Your task: Only one stretch of the data below is wanted: the lines starting at the one with "A shallow embedding of [main.py]" and ending at the one with "lists of [Byte.byte].", both included, given again exactly.

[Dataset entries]
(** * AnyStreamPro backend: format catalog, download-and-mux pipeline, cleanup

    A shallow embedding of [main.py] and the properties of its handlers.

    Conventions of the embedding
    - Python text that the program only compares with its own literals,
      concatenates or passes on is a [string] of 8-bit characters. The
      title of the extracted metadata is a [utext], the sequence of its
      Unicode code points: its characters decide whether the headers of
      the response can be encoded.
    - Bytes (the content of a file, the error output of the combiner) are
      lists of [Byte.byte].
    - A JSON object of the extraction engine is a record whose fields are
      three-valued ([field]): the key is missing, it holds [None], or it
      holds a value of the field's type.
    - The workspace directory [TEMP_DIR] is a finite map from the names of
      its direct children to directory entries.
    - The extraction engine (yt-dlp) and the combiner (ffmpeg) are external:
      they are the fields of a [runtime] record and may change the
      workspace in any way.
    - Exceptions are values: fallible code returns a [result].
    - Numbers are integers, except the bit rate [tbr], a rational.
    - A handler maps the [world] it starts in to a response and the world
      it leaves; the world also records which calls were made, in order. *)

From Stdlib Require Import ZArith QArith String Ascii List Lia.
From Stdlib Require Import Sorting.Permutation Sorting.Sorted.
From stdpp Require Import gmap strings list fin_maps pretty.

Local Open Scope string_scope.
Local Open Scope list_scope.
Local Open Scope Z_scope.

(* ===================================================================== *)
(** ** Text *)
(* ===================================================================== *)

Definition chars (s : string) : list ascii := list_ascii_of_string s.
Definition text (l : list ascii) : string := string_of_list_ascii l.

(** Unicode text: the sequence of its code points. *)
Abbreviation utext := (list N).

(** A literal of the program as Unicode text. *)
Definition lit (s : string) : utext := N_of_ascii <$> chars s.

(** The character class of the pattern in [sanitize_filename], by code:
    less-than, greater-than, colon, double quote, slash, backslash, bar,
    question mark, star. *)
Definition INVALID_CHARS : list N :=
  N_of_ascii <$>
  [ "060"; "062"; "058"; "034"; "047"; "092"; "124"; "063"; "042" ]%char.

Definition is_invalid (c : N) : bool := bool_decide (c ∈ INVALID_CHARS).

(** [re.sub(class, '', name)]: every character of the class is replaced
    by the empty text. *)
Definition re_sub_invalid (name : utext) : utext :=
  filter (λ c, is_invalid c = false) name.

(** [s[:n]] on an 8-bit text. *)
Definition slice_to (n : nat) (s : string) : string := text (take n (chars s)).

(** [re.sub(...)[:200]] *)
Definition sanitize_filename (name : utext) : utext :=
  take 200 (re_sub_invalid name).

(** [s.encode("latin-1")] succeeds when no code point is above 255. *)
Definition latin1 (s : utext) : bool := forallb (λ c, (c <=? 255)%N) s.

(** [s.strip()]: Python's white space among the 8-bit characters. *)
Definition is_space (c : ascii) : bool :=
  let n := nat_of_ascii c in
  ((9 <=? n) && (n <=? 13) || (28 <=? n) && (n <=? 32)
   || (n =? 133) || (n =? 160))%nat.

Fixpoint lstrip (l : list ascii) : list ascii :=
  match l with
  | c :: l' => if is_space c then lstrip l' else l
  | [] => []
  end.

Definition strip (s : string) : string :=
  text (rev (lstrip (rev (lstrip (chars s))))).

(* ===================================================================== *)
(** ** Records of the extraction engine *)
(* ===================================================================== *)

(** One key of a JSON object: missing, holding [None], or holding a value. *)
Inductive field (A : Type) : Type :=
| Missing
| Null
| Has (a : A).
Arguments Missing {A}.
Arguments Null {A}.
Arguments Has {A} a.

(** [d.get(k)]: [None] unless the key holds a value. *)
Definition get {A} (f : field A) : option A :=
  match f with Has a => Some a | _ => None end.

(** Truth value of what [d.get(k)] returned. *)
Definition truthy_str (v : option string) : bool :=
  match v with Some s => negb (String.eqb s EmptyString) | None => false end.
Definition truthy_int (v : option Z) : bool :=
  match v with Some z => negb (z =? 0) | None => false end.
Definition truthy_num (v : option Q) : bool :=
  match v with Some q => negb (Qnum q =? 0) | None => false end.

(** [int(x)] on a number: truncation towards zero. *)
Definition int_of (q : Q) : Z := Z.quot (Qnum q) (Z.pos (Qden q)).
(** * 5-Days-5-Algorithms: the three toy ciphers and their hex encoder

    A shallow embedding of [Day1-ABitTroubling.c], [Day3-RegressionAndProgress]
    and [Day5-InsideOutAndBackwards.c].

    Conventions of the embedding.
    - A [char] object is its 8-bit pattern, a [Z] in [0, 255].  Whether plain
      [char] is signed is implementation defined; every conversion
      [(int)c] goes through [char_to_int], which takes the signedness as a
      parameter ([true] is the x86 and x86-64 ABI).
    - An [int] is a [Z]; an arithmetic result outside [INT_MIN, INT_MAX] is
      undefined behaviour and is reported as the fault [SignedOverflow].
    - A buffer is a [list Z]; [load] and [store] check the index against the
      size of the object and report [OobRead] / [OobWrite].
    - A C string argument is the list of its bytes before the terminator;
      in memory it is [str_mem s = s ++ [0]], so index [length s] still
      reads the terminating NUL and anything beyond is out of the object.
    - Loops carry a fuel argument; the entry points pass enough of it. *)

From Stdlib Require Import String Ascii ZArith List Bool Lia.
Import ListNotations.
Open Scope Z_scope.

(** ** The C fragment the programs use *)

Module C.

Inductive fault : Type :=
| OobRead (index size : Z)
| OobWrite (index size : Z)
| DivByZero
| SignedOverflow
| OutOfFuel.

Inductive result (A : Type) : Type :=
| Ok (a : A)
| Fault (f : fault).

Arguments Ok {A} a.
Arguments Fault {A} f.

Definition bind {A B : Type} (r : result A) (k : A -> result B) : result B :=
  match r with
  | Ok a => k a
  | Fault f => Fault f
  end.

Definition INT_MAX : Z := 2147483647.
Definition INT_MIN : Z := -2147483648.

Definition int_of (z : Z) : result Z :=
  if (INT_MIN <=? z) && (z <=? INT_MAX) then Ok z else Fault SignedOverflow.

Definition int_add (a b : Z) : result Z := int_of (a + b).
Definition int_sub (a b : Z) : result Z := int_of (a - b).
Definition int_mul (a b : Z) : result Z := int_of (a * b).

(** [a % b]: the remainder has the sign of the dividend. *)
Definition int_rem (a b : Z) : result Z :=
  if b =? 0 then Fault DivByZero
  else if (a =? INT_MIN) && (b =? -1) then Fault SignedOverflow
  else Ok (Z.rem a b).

--

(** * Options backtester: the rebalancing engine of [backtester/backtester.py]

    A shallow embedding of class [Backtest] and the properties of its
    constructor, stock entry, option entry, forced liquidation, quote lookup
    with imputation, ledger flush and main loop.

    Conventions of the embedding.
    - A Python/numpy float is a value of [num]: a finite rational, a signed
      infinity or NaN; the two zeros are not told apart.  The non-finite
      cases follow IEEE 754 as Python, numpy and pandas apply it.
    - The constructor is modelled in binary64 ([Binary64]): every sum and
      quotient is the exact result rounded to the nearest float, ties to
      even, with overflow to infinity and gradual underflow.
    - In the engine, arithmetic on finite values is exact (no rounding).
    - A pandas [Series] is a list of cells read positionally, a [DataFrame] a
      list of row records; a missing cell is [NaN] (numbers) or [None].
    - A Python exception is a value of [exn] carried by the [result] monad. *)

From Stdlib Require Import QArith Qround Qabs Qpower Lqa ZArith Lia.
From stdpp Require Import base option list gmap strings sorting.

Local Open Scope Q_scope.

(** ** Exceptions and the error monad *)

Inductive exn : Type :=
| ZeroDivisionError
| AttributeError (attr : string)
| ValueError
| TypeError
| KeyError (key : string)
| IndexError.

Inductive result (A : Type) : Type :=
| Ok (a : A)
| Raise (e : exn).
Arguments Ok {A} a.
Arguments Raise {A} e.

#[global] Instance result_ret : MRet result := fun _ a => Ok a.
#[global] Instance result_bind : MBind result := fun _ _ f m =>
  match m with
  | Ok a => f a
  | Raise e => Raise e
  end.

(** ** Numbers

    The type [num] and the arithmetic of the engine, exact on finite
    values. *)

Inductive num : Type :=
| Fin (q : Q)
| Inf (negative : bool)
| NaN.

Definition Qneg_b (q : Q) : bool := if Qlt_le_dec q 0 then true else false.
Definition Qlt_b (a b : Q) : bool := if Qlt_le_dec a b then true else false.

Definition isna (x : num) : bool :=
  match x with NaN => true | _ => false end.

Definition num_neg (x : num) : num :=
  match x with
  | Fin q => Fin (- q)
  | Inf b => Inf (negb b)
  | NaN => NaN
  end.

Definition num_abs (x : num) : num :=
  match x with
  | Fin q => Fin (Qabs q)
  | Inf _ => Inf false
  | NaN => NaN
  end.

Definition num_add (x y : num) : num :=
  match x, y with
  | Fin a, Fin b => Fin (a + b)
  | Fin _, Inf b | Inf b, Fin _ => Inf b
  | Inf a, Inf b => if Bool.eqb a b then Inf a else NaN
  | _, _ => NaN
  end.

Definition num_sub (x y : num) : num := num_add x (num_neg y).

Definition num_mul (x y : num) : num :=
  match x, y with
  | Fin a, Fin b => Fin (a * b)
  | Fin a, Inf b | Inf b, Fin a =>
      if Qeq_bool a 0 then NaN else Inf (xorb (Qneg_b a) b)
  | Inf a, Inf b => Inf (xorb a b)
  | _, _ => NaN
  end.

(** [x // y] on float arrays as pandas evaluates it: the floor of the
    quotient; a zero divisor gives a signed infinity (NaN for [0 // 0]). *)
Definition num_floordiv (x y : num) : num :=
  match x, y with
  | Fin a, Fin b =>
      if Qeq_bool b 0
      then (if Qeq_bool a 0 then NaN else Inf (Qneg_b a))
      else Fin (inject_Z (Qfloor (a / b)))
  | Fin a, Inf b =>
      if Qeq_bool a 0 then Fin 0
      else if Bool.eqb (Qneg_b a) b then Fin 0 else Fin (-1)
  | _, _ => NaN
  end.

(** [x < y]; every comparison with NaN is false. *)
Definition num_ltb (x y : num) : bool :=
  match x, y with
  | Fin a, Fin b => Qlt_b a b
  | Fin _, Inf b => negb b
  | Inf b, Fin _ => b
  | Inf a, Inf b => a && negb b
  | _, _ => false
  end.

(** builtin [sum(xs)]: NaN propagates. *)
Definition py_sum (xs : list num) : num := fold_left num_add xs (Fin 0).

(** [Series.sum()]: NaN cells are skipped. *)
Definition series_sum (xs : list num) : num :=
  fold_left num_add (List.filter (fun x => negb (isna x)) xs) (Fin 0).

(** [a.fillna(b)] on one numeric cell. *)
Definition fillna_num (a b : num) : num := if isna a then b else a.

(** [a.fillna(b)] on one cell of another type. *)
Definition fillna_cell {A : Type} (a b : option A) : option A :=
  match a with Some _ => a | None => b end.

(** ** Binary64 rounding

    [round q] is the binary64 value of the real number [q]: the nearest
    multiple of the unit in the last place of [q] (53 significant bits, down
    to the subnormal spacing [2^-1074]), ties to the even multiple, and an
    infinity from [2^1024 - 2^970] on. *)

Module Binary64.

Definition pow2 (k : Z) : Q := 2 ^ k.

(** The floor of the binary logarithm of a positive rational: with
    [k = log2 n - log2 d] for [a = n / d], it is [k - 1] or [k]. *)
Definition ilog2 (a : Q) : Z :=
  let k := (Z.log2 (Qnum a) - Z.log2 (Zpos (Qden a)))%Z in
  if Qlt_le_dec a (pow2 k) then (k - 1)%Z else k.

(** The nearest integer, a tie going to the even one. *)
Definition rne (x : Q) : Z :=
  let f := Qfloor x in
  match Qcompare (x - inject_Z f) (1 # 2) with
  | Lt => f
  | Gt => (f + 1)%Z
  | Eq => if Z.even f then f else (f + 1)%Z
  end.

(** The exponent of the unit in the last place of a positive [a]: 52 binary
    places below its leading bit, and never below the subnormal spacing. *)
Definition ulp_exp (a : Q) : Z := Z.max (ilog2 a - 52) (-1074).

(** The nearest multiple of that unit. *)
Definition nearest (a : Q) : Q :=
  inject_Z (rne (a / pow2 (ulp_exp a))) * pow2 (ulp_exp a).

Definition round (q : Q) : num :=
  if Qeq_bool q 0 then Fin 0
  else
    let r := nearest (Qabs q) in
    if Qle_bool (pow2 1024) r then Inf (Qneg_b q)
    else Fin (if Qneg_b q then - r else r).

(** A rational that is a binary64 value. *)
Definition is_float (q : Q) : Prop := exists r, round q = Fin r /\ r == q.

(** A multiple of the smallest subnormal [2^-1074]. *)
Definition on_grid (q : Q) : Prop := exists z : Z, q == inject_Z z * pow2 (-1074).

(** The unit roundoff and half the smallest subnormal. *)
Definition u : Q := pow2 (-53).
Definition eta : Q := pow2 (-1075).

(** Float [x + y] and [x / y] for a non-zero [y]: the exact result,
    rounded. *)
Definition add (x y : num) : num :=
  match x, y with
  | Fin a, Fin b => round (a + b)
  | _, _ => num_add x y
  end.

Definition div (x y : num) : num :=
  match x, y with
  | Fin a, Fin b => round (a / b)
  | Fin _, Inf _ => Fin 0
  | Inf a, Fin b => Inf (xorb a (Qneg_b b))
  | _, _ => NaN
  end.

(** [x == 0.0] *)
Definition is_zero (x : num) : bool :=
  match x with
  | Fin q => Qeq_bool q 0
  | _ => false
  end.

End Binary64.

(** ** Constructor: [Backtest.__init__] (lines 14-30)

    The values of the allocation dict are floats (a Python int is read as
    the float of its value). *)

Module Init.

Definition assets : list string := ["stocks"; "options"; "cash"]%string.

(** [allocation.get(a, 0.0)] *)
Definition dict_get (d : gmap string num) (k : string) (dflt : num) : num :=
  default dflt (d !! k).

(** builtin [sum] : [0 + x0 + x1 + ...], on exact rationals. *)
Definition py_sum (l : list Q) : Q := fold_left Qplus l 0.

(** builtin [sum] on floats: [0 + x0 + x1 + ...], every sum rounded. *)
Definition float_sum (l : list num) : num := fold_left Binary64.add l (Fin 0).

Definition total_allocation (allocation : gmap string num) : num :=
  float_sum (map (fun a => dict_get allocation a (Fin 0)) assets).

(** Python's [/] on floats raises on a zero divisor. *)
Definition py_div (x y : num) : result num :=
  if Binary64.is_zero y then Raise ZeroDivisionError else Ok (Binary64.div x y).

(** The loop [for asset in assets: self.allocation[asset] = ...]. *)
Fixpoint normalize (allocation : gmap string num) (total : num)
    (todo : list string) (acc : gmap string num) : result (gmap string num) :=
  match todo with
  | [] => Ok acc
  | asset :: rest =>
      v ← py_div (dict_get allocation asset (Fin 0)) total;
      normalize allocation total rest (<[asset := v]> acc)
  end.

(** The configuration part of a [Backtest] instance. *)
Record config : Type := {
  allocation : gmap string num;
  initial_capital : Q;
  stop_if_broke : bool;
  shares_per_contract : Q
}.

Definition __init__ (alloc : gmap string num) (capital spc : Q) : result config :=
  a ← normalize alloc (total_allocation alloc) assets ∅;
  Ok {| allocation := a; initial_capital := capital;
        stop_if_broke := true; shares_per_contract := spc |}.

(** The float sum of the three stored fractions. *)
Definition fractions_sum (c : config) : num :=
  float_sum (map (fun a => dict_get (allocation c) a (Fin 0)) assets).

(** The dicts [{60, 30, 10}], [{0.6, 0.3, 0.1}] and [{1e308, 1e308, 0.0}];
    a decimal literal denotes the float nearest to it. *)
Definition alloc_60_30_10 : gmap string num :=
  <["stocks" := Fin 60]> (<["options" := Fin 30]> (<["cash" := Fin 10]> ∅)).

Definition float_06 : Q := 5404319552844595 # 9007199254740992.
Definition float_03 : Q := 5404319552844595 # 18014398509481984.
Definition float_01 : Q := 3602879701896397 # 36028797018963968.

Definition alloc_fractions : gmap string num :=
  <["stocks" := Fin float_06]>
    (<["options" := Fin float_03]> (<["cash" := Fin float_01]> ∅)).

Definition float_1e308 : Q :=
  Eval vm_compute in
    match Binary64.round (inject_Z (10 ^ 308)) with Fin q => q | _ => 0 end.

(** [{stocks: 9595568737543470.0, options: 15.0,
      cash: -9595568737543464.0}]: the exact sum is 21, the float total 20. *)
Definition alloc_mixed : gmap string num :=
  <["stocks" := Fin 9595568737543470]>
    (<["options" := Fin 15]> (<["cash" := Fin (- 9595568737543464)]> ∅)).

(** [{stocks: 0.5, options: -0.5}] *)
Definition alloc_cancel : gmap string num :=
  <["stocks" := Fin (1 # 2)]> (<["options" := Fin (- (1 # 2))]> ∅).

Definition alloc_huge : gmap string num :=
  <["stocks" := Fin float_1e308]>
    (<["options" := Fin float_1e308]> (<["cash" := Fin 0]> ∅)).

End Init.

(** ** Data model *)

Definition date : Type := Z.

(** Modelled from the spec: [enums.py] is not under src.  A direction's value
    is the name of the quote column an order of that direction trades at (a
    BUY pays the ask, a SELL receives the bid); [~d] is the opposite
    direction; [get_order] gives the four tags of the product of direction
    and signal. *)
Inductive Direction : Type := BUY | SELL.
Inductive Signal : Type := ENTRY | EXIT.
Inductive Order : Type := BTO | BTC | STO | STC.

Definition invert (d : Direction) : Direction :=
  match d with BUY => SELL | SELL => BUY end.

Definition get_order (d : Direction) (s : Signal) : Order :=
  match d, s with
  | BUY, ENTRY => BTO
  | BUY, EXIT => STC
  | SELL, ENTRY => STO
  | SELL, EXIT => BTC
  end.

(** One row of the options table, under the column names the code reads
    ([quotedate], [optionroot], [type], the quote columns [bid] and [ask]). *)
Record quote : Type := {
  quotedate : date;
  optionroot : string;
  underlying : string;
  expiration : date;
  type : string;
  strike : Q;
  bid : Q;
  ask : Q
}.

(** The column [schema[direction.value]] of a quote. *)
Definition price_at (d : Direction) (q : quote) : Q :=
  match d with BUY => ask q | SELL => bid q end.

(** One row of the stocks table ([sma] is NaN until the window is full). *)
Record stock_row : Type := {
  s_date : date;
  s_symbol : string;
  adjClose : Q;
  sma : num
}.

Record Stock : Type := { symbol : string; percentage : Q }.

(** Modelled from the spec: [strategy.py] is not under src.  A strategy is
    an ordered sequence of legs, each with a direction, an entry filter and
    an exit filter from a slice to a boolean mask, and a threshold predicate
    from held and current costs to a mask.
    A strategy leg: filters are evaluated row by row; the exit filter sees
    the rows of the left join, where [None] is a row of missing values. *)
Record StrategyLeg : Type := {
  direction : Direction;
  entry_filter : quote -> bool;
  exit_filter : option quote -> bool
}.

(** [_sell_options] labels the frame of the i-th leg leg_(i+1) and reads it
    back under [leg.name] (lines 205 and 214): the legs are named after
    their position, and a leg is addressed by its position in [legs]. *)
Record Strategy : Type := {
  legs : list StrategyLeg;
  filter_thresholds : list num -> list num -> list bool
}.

Answer area:
    A shallow embedding of [main.py] and the properties of its handlers.

    Conventions of the embedding
    - Python text that the program only compares with its own literals,
      concatenates or passes on is a [string] of 8-bit characters. The
      title of the extracted metadata is a [utext], the sequence of its
      Unicode code points: its characters decide whether the headers of
      the response can be encoded.
    - Bytes (the content of a file, the error output of the combiner) are
      lists of [Byte.byte].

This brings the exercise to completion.